Animated tale featuring a foosball table whose players all come to life in order to help their owner, Amadeo (Rupert Grint), defeat his town’s returning tyrant who is desperate for vengeance after Amadeo beat him at the table when they were kids, the only time he was ever beaten at anything, and despite becoming a real life international football star he hasn’t been able to come to terms with the humiliation ever since. This is an Argentinian film that has been dubbed in English and bizarrely, the people in charge of doing the English language version have taken the opportunity to play politics by making the winning foosball team English, with a few foreign players, and the side that is always beaten (Amadeo has never lost a game and seems to always play the same side – one could be forgiven for thinking the table was rigged) is entirely comprised of Scotsmen as far as we can tell. The English captain suggests that they have to work as one and are stronger together, which couldn’t be more obviously referencing the upcoming independence referendum next month, and the heavy suggestion that ‘we are better together because you are shite by yourself’ is unlikely to have the desired effect on voters. Why even go there? They could easily have mixed up the nationalities and kept this ‘better together’ theme going, and their direct referencing is surely going to fly over the heads of their young target audience anyway.
It reminds me of a perfectly pleasant and thought provoking debate on the matter I had with a young gentleman from England in the pub the other day, pleasant, that is, until he put his hands on his hips and triumphantly declared ‘And we both know who gets the most money out of the union,’ he smirked, ‘Scotland, haw haw’. Needless to say he wasn’t looking so pleased with himself when I burned him alive and scattered his ashes around Edinburgh Castle. I mean, it’s possible he’s right – but that’s the point, no one really does seem to know for sure.
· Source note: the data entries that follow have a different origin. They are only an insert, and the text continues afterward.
Lemma layout_node_laid px fuel : forall a t t', layout_node fuel px t (rx a) (ry a) (rw a) (rh a) = Done t' -> Laid px a t t'.
Proof.
  induction fuel as [|fuel IH]; intros a t t' H; [done|]. cbn [layout_node] in H.
  destruct (Z.leb_spec (rw a) 0); [injection H as <-; apply laid_nowhere; by left|].
  destruct (Z.leb_spec (rh a) 0); [injection H as <-; apply laid_nowhere; by right|]. cbn [orb] in H. rewrite own_rect_placed in H.
  destruct t as [i c]. cbn [info u] in H. set (r := own_place a i) in *. change (rect (placed r i)) with r in H.
  set (b := content_area a i). change (rx a + rx r) with (rx b) in H. change (ry a + ry r) with (ry b) in H.
  change (rw r) with (rw b) in H. change (rh r) with (rh b) in H.
  destruct c as [bg bd p ch| | | | | | | | | | |ls ac o|[] s1 s2 o1 o2 o3|d wr j al ch|cs rs ch| | |];
    try (injection H as <-; by apply laid_leaf).
  - apply exec_bind_Done in H as (ch' & Hch & H). injection H as <-. apply laid_container; [done|done|].
    eapply layout_children_stacked; [|exact Hch]. intros q a' q'. apply IH.
  - apply exec_bind_Done in H as (o' & Ho & H). injection H as <-. apply laid_tabs; [done|done|].
    eapply opt_laid; [|exact Ho]. intros q q'. apply (IH (mkRect (rx b) (ry b + unit_h px) (rw b) (rh b - unit_h px))).
  - apply exec_bind_Done in H as (o1' & Ho1 & H). apply exec_bind_Done in H as (o2' & Ho2 & H). injection H as <-. apply laid_columns; [done|done|..].
    + eapply opt_laid; [|exact Ho1]. intros q q'. apply (IH (mkRect (rx b) (ry b) (if 0 <? s1 then s1 else Z.quot (rw b) 2) (rh b))).
    + eapply opt_laid; [|exact Ho2]. intros q q'. apply (IH (mkRect (rx b + (if 0 <? s1 then s1 else Z.quot (rw b) 2) + 1) (ry b) (rw b - (if 0 <? s1 then s1 else Z.quot (rw b) 2) - 1) (rh b))).
  - apply exec_bind_Done in H as (o1' & Ho1 & H). apply exec_bind_Done in H as (o2' & Ho2 & H). injection H as <-. apply laid_rows; [done|done|..].
    + eapply opt_laid; [|exact Ho1]. intros q q'. apply (IH (mkRect (rx b) (ry b) (rw b) (if 0 <? s1 then s1 else Z.quot (rh b) 2))).
    + eapply opt_laid; [|exact Ho2]. intros q q'. apply (IH (mkRect (rx b) (ry b + (if 0 <? s1 then s1 else Z.quot (rh b) 2) + 1) (rw b) (rh b - (if 0 <? s1 then s1 else Z.quot (rh b) 2) - 1))).
  - destruct (decide (ch = [])) as [->|Hne]; [injection H as <-; by apply laid_flex_empty|].
    destruct (layout_flex_rects d wr r b ch px Hne) as (rs & Hrs & E). rewrite E in H. injection H as <-.
    apply (laid_flex px a i d wr j al ch rs); done.
  - destruct (decide (ch = [])) as [->|Hne]; [injection H as <-; by apply laid_grid_empty|].
    pose proof (layout_grid_cells cs r b ch px Hne) as E. cbn zeta in E. rewrite E in H. injection H as <-. by apply laid_grid.
Qed.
As a worthy aside since the film attempts to also dis Scotland’s footballing credentials, England’s media love to laboriously mention they won the World Cup in 1966 (although many of you might have picked up on how little they mentioned that fact during this year’s Brazilian tournament – this is a direct result of the looming vote), but they are less inclined to remind people that during the following British Home Championship it was Scotland that was the first to beat that very same team. Nor were they terribly happy when we beat them at the last ever international to be played at the old Wembley Stadium, in fact they were so miffed they fudged in another international to avoid the humiliation (which they also lost anyway, one nil to Germany). Indeed, the Unofficial Football World Cup actually has Scotland sitting at the top of the all time rankings table, and England’s worst home defeat ever was to Scotland, 6 – 1 way back in 1881.
Although it is fair to say Scottish football at this precise moment in time leaves a lot to be desired. Personally, The Red Dragon thinks they should ban foreign players and managers and just focus on the game for the people of the country – levelling the playing field, increasing domestic support and promoting home talent until we have a decent international team again, get rid of the reliance on business and money and focus on the game. They should promote women’s football as much as the men’s too – it’s just as good, in fact they should have a friendly between the two national teams every year.
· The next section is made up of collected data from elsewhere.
Lemma find_focusable_search t target : forall cur, search (focus_order t) target cur (find_focusable t target cur).
Proof.
  induction t as [i c IH] using RenderTree_ind'. intros cur. rewrite find_focusable_unfold, focus_order_unfold. cbn [u].
  assert (forall k, search (concat (map focus_order (kids c))) target k (find_list target (kids c) k)) as Hl.
  { induction IH as [|x l Hx _ IHl]; intros k.
    - split; cbn; [by destruct (target <? k)|lia].
    - cbn [map concat find_list]. pose proof (search_app _ _ _ _ _ _ (Hx k) (fun _ => IHl (find_focusable x target k).2)) as Hs.
      destruct (find_focusable x target k) as [[?|] ?]; exact Hs. }
  destruct (focusable (mkTree i c)); [|exact (Hl cur)].
  destruct (cur =? target) eqn:E; simp_bool.
  - subst. split; [|done]. cbn [fst]. by rewrite Z.ltb_irrefl, Z.sub_diag.
  - apply (search_app [mkTree i c] _ target cur (None, cur + 1)); [|intros _; apply Hl].
    split; cbn [fst snd]; [|done]. destruct (target <? cur) eqn:E'; simp_bool; [done|].
    destruct (Z.to_nat (target - cur)) eqn:Hn; [lia|done].
Qed.

(** C24: the n-th tab stop is the n-th focusable node of the tree in preorder,
    through every kind of node with nodes below it, and the count is their
    number; so stepping modulo the count always lands on a node. *)
Theorem find_focusable_nth t (n : nat) :
  (find_focusable t (Z.of_nat n) 0).1 = focus_order t !! n /\
  count_focusable t = Z.of_nat (length (focus_order t)) /\
  (0 < count_focusable t -> forall k, exists x, (find_focusable t (k mod count_focusable t) 0).1 = Some x /\ focusable x = true).
Proof.
  assert (forall k : Z, 0 <= k -> (find_focusable t k 0).1 = focus_order t !! Z.to_nat k) as H.
  { intros k Hk. destruct (find_focusable_search t k 0) as [-> _]. rewrite (proj2 (Z.ltb_ge _ _)) by lia. f_equal. lia. }
  split; [rewrite H by lia; f_equal; lia|]. split; [apply count_focusable_length|].
  intros Hc k. pose proof (Z.mod_pos_bound k (count_focusable t) Hc) as Hb. rewrite H by lia.
  rewrite count_focusable_length in *. destruct (lookup_lt_is_Some_2 (focus_order t) (Z.to_nat (k mod Z.of_nat (length (focus_order t))))) as [x Hx]; [lia|].
  exists x. split; [done|]. apply list_elem_of_lookup_2 in Hx. clear -Hx. revert x Hx.
  induction t as [i c IH] using RenderTree_ind'. intros x. rewrite focus_order_unfold, elem_of_app. cbn [u]. intros [Hx|Hx].
  - destruct (focusable (mkTree i c)) eqn:E; [apply list_elem_of_singleton in Hx; by subst|by apply elem_of_nil in Hx].
  - induction IH as [|y l Hy _ IHl]; [by apply elem_of_nil in Hx|]. cbn [map concat] in Hx. apply elem_of_app in Hx as [Hx|Hx]; [by apply Hy|by apply IHl].
Qed.

(** ** Hit testing *)

(** [placed t ox oy r x y]: below [t], drawn at the offset [(ox, oy)], the node
    [r] has its top left corner at [(x, y)]. *)
Inductive placed : RenderTree -> Z -> Z -> RenderTree -> Z -> Z -> Prop :=
  | PlacedHere t ox oy : placed t ox oy t (ox + rx (rect (info t))) (oy + ry (rect (info t)))
  | PlacedBelow t ox oy c r x y : c ∈ stack_children (u t) ->
      placed c (ox + rx (rect (info t))) (oy + ry (rect (info t))) r x y -> placed t ox oy r x y.
Definition contains (t : RenderTree) (x y px py : Z) : Prop :=
  x <= px < x + rw (rect (info t)) /\ y <= py < y + rh (rect (info t)).

Lemma hit_test_unfold t px py ox oy : hit_test t px py ox oy =
  let x := ox + rx (rect (info t)) in let y := oy + ry (rect (info t)) in
  if ((px <? x) || (x + rw (rect (info t)) <=? px) || (py <? y) || (y + rh (rect (info t)) <=? py))%bool then None
  else match last_hit (fun c => hit_test c px py x y) (stack_children (u t)) with Some h => Some h | None => Some t end.
Proof.
  destruct t as [i c]. cbn [hit_test info u]. destruct (_ || _)%bool; [done|].
  set (x := ox + _). set (y := oy + _).
  assert (forall l, (fix all (l : list RenderTree) : option RenderTree :=
    match l with [] => None | c :: l' => match all l' with Some r => Some r | None => hit_test c px py x y end end) l =
    last_hit (fun c => hit_test c px py x y) l) as Hall.
  { induction l as [|d l IH]; [done|]. cbn [last_hit]. by rewrite IH. }
  destruct c; cbn [stack_children last_hit]; rewrite ?Hall; done.
Qed.

Lemma last_hit_Some {A B} (f : A -> option B) l r : last_hit f l = Some r -> exists c, c ∈ l /\ f c = Some r.
Proof.
  induction l as [|c l IH]; [done|]. cbn [last_hit]. destruct (last_hit f l) as [r'|].
  - intros H. destruct (IH H) as (d & Hd & Hf). exists d. split; [by right|done].
  - intros H. exists c. split; [left|done].
Qed.
Lemma last_hit_None {A B} (f : A -> option B) l : last_hit f l = None -> forall c, c ∈ l -> f c = None.
Proof.
  induction l as [|c l IH]; [intros _ c ?%elem_of_nil; done|]. cbn [last_hit]. destruct (last_hit f l); [done|].
  intros H d [->|Hd]%elem_of_cons; [done|by apply IH].
Qed.

(** a point hits the tree exactly when it is inside the root, and the node
    it hits is a node at whose place on the surface the point lies, with none
    of the nodes stacked on it there. *)
Theorem hit_test_topmost t px py ox oy :
  (hit_test t px py ox oy = None <-> ~ contains t (ox + rx (rect (info t))) (oy + ry (rect (info t))) px py) /\
  (forall r, hit_test t px py ox oy = Some r ->
     exists x y, placed t ox oy r x y /\ contains r x y px py /\
       forall c, c ∈ stack_children (u r) -> ~ contains c (x + rx (rect (info c))) (y + ry (rect (info c))) px py).
Proof.
  assert (forall t ox oy, hit_test t px py ox oy = None <-> ~ contains t (ox + rx (rect (info t))) (oy + ry (rect (info t))) px py) as Hnone.
  { clear. intros t ox oy. rewrite hit_test_unfold. cbn zeta. unfold contains. destruct (_ || _)%bool eqn:E.
    - split; [|done]. intros _. repeat (apply orb_true_iff in E as [E|E]); first [apply Z.ltb_lt in E|apply Z.leb_le in E]; lia.
    - simp_bool. destruct (last_hit _ _); split; try done; lia. }
  split; [apply Hnone|]. revert ox oy. induction t as [i c IH] using RenderTree_ind'. intros ox oy r Hr.
  rewrite hit_test_unfold in Hr. cbn zeta in Hr. destruct (_ || _)%bool eqn:E; [done|]. simp_bool. cbn [info u] in *.
  destruct (last_hit _ _) as [h|] eqn:Hh.
  - injection Hr as <-. apply last_hit_Some in Hh as (d & Hd & Hf).
    apply Forall_stack in IH. rewrite list.Forall_forall in IH. destruct (IH d Hd _ _ _ Hf) as (x & y & Hp & Hc).
    exists x, y. split; [|done]. by eapply PlacedBelow.
  - injection Hr as <-. eexists _, _. split; [constructor|]. cbn [info u]. split; [unfold contains; cbn [info]; lia|].
    intros d Hd. apply Hnone. by apply (last_hit_None _ _ Hh).
Qed.

(** ** Frame deltas *)

(** The nodes the delta passes reach: through containers, flex boxes, grids. *)
Fixpoint stack_nodes (t : RenderTree) : list RenderTree :=
  match t with mkTree i c => t :: concat (stack_children (content_map stack_nodes c)) end.
Definition entry (t : RenderTree) : RenderNodeType * Rect := (content_type (u t), rect (info t)).

Lemma differs_self i : differs i i = dirty i.
Proof. unfold differs. by rewrite !Z.eqb_refl. Qed.

Lemma delta_unfold cur prev : compute_delta cur prev =
  if decide (content_type (u cur) = content_type (u prev)) then
    (if differs (info cur) (info prev) then [entry cur] else []) ++
    concat (zip_with compute_delta (stack_children (u cur)) (stack_children (u prev)))
  else [].
Proof.
  destruct cur as [i c], prev as [i' c']. cbn [compute_delta u info]. case_decide as Hd; [|done]. f_equal.
  assert (forall l l', (fix both (l l' : list RenderTree) :=
    match l, l' with c :: l, c' :: l' => compute_delta c c' ++ both l l' | _, _ => [] end) l l' = concat (zip_with compute_delta l l')) as Hb.
  { induction l as [|x l IH]; intros [|x' l']; try done. cbn [zip_with concat]. by rewrite IH. }
  destruct c, c'; cbn [content_type stack_children] in *; rewrite ?Hb, ?zip_with_nil_r; done.
Qed.

Lemma content_type_mark c : content_type (match c with
   | RNODE_CONTAINER bg b p ch => RNODE_CONTAINER bg b p (map render_tree_mark_dirty ch)
   | RNODE_FLEX d w j a ch => RNODE_FLEX d w j a (map render_tree_mark_dirty ch)
   | RNODE_GRID cs rs ch => RNODE_GRID cs rs (map render_tree_mark_dirty ch)
   | c => c end) = content_type c.
Proof. by destruct c. Qed.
Anyway, back to the film – you can often tell the quality of the animation you’re dealing with by looking at how well they render the humans, and here that quality is definitely running at a minimum. The foosball players look much better, but backgrounds and secondary characters are predominantly basic and sometimes even garish, although the creative camera flourishes of director Juan José Campanella do occasionally shine through (Campanella directed best foreign film Oscar winner ‘The Secrets in their Eyes’ 09). The story plods on uninterestingly until the finale is set up – an actual football game between the residents of the town against villain Flash (Anthony Head) and his professional teammates. A match which is to decide the fate of the town, and one that is oddly not as one sided as the recent Germany vs Brazil semi-final. Here the film picks up and delivers a rewarding ending, but there’s not much of value in the rest of the movie, and the animated players spend most of the time just trying to find each other before giving a prep talk to Amadeo, ultimately not doing a great deal over the course of the film.